##### Supplied information

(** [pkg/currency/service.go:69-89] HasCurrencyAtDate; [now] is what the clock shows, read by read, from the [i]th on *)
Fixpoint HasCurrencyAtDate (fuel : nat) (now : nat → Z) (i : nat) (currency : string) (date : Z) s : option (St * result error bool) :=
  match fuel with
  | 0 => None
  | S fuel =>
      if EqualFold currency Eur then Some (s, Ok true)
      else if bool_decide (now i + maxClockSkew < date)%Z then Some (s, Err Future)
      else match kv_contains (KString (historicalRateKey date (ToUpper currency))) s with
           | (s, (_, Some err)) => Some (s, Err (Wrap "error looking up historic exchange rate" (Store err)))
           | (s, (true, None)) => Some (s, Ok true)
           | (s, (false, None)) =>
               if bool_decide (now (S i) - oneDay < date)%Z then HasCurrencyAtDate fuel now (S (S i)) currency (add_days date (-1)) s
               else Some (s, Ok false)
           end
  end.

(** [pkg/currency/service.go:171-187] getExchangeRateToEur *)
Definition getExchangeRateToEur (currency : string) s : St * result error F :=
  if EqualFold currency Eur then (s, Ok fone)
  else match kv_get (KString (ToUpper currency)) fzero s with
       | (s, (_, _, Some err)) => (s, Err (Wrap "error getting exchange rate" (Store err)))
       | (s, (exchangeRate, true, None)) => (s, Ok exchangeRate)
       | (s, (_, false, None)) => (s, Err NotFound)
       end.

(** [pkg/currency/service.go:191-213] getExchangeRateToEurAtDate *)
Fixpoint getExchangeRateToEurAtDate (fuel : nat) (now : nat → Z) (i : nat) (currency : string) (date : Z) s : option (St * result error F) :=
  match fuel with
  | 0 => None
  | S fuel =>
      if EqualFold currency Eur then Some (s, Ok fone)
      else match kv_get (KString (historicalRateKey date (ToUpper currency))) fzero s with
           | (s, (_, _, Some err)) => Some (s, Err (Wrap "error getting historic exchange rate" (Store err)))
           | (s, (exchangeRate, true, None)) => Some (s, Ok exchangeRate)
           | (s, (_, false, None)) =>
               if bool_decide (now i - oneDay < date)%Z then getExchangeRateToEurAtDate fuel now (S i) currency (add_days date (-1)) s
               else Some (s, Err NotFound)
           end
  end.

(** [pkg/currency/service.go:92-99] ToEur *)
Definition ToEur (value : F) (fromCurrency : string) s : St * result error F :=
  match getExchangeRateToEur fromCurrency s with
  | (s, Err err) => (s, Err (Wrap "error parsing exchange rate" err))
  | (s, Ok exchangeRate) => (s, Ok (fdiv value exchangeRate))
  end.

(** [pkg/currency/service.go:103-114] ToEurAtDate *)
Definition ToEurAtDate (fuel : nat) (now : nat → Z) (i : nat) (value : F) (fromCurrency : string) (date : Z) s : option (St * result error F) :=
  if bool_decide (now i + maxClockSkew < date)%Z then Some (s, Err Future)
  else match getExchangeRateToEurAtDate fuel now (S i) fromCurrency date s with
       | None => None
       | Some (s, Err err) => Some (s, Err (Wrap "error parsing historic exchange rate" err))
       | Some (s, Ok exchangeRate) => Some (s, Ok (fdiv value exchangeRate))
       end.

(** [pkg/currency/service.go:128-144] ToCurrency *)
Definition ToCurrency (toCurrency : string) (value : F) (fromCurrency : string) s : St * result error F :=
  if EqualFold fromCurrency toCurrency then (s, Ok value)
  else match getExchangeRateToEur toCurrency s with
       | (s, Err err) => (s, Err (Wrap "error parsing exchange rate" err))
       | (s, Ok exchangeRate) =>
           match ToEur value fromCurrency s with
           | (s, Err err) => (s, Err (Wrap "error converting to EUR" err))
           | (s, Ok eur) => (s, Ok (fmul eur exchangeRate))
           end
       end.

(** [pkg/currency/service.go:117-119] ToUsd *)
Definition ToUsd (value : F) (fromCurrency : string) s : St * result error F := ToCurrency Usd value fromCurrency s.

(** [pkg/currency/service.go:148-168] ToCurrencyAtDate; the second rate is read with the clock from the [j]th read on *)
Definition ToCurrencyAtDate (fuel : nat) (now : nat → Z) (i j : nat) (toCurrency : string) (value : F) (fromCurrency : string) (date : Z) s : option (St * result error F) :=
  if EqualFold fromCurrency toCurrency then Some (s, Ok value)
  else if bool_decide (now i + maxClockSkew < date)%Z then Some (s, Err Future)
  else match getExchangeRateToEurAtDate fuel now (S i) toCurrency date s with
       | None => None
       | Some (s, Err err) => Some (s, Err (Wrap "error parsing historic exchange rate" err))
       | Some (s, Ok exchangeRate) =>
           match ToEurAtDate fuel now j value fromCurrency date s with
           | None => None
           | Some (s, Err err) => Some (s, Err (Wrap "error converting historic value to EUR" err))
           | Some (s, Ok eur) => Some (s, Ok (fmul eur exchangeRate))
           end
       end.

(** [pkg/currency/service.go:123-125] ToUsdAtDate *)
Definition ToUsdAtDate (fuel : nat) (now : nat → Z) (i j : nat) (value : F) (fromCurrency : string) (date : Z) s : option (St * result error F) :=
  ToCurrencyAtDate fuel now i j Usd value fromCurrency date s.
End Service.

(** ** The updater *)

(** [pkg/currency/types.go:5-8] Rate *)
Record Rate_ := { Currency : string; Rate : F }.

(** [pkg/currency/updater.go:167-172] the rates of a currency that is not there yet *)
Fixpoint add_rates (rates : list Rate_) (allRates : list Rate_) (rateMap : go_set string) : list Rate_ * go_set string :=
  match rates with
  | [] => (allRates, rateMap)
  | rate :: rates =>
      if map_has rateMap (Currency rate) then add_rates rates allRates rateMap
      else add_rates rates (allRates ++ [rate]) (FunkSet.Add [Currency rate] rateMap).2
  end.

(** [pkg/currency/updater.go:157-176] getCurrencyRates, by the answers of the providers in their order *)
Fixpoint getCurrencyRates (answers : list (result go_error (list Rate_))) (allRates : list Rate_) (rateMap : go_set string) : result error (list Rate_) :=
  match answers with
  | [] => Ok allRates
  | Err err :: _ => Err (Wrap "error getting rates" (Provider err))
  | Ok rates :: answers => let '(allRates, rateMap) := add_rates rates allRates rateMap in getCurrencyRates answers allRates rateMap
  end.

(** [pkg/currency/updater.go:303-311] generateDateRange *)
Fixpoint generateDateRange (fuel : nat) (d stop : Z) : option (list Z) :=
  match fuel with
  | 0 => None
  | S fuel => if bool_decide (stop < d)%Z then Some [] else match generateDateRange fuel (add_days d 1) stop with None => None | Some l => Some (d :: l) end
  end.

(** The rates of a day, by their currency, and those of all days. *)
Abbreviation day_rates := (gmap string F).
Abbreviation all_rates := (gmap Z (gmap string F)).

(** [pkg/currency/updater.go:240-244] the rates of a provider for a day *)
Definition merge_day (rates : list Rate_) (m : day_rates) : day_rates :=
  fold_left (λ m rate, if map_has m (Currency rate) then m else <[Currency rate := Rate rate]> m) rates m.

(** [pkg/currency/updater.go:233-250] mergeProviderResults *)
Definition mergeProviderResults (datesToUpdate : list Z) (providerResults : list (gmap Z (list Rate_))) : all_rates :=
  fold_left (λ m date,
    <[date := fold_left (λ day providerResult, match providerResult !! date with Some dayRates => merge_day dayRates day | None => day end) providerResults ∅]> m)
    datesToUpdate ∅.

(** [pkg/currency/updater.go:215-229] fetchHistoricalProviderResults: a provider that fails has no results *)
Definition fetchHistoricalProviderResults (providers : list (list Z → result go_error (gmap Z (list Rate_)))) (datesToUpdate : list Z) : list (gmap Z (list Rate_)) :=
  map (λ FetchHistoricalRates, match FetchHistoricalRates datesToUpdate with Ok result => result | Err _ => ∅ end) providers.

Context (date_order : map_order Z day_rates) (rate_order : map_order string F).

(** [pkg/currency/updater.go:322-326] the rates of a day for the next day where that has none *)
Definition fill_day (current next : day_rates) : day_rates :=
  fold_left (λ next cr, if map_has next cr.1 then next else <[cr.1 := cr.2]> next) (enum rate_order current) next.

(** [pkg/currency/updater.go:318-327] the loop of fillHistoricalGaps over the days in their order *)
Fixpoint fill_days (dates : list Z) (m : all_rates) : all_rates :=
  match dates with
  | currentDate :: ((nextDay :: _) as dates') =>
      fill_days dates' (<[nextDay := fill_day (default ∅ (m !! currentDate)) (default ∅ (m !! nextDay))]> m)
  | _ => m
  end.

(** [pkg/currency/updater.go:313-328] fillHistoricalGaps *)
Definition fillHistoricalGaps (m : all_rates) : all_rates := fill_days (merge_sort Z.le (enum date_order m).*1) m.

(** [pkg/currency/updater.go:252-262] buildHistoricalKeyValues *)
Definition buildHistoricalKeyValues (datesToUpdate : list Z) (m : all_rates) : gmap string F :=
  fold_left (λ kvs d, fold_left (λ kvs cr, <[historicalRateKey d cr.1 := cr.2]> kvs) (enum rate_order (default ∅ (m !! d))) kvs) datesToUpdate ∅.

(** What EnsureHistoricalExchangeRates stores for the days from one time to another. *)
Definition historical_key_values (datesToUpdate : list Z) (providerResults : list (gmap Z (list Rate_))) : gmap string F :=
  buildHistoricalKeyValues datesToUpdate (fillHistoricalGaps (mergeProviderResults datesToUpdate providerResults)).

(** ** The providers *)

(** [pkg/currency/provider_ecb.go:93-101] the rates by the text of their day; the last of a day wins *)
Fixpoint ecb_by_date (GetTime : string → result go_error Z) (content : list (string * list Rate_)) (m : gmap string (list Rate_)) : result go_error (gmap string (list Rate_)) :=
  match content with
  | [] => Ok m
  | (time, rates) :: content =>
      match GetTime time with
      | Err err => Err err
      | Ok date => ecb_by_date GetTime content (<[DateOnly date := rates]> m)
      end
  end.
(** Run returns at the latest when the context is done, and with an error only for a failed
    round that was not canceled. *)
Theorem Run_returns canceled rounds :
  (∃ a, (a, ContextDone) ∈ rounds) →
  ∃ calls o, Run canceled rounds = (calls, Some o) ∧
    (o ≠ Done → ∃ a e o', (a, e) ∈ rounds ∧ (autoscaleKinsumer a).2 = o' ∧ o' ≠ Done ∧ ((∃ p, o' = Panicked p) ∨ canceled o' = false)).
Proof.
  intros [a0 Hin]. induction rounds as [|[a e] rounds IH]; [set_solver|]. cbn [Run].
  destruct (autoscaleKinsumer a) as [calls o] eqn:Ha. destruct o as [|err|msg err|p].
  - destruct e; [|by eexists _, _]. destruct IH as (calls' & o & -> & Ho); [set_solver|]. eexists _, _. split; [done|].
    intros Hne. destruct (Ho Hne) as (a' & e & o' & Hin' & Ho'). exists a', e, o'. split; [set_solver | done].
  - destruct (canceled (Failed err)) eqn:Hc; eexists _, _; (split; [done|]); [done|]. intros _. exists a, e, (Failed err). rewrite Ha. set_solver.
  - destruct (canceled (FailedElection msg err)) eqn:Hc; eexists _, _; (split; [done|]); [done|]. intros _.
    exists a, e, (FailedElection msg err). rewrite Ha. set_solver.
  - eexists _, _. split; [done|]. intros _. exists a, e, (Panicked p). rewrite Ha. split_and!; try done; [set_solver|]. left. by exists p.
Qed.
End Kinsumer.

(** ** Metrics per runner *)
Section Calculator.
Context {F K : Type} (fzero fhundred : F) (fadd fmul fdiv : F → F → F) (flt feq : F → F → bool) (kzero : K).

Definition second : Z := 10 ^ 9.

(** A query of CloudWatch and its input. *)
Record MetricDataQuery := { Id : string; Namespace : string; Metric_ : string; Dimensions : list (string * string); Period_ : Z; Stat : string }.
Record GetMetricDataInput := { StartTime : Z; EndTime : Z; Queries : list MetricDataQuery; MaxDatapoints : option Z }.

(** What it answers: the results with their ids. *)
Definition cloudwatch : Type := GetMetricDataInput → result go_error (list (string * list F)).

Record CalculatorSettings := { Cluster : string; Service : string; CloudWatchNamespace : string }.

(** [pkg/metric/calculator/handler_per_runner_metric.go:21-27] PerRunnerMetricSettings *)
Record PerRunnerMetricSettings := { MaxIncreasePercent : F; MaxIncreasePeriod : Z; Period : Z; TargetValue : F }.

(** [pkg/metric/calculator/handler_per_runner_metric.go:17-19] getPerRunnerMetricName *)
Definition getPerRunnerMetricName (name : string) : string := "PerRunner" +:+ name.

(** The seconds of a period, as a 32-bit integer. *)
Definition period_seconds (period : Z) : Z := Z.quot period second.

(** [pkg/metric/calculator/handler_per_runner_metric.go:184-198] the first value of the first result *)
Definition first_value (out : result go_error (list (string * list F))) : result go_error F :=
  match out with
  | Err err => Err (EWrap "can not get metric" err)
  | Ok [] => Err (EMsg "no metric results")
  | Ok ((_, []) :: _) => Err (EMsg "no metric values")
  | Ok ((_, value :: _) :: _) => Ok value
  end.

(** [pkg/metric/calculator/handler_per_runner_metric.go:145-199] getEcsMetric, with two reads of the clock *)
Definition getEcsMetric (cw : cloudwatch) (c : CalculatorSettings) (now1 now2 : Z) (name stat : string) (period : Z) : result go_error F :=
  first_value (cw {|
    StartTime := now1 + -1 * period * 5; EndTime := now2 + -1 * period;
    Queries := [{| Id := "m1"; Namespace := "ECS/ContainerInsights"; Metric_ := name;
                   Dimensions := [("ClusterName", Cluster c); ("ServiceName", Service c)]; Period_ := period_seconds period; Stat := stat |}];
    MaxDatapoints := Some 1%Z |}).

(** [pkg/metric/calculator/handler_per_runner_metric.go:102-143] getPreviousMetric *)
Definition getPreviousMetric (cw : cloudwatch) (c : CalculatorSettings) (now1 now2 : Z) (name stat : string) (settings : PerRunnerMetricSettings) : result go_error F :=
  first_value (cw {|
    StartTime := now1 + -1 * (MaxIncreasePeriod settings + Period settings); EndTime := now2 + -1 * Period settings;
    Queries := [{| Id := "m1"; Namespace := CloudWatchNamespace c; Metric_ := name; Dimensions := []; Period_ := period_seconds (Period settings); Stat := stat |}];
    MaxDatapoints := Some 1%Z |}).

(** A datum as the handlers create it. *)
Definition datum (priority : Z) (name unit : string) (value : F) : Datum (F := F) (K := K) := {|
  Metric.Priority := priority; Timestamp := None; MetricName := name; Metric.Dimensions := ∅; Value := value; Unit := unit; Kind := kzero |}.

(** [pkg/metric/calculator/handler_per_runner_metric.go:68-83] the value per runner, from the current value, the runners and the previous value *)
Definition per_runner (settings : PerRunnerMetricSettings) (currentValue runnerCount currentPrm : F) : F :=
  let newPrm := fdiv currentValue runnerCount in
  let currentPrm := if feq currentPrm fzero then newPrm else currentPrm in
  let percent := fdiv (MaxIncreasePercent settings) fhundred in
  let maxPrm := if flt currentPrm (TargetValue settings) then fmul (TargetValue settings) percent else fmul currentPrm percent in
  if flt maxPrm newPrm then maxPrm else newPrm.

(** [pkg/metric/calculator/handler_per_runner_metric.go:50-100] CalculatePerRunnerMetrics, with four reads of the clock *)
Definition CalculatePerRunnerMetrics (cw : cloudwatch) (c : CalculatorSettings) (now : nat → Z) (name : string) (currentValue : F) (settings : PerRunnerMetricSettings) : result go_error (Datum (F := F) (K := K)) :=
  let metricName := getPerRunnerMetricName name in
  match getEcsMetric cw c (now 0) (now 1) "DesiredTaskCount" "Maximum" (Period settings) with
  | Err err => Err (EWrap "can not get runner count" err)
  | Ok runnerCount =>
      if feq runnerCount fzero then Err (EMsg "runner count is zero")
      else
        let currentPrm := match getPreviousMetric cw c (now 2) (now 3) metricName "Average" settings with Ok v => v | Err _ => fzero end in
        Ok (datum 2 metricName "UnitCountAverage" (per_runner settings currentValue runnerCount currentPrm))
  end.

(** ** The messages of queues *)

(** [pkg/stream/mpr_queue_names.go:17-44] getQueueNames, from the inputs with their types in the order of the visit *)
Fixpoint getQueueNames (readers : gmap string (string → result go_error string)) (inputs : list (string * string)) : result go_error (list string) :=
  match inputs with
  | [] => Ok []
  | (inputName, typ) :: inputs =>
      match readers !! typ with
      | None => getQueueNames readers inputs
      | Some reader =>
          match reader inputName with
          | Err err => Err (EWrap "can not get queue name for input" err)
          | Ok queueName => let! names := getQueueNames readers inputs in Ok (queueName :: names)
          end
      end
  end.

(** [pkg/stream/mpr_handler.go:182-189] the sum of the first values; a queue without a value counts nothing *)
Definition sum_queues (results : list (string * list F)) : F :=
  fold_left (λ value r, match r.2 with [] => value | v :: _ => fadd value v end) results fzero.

##########

**What the task asks**
Write out, exactly as given, the line containing "if feq runnerCount" and every line after it to the end of the records. Include nothing else.

**Written answer**
      if feq runnerCount fzero then Err (EMsg "runner count is zero")
      else
        let currentPrm := match getPreviousMetric cw c (now 2) (now 3) metricName "Average" settings with Ok v => v | Err _ => fzero end in
        Ok (datum 2 metricName "UnitCountAverage" (per_runner settings currentValue runnerCount currentPrm))
  end.

(** ** The messages of queues *)

(** [pkg/stream/mpr_queue_names.go:17-44] getQueueNames, from the inputs with their types in the order of the visit *)
Fixpoint getQueueNames (readers : gmap string (string → result go_error string)) (inputs : list (string * string)) : result go_error (list string) :=
  match inputs with
  | [] => Ok []
  | (inputName, typ) :: inputs =>
      match readers !! typ with
      | None => getQueueNames readers inputs
      | Some reader =>
          match reader inputName with
          | Err err => Err (EWrap "can not get queue name for input" err)
          | Ok queueName => let! names := getQueueNames readers inputs in Ok (queueName :: names)
          end
      end
  end.

(** [pkg/stream/mpr_handler.go:182-189] the sum of the first values; a queue without a value counts nothing *)
Definition sum_queues (results : list (string * list F)) : F :=
  fold_left (λ value r, match r.2 with [] => value | v :: _ => fadd value v end) results fzero.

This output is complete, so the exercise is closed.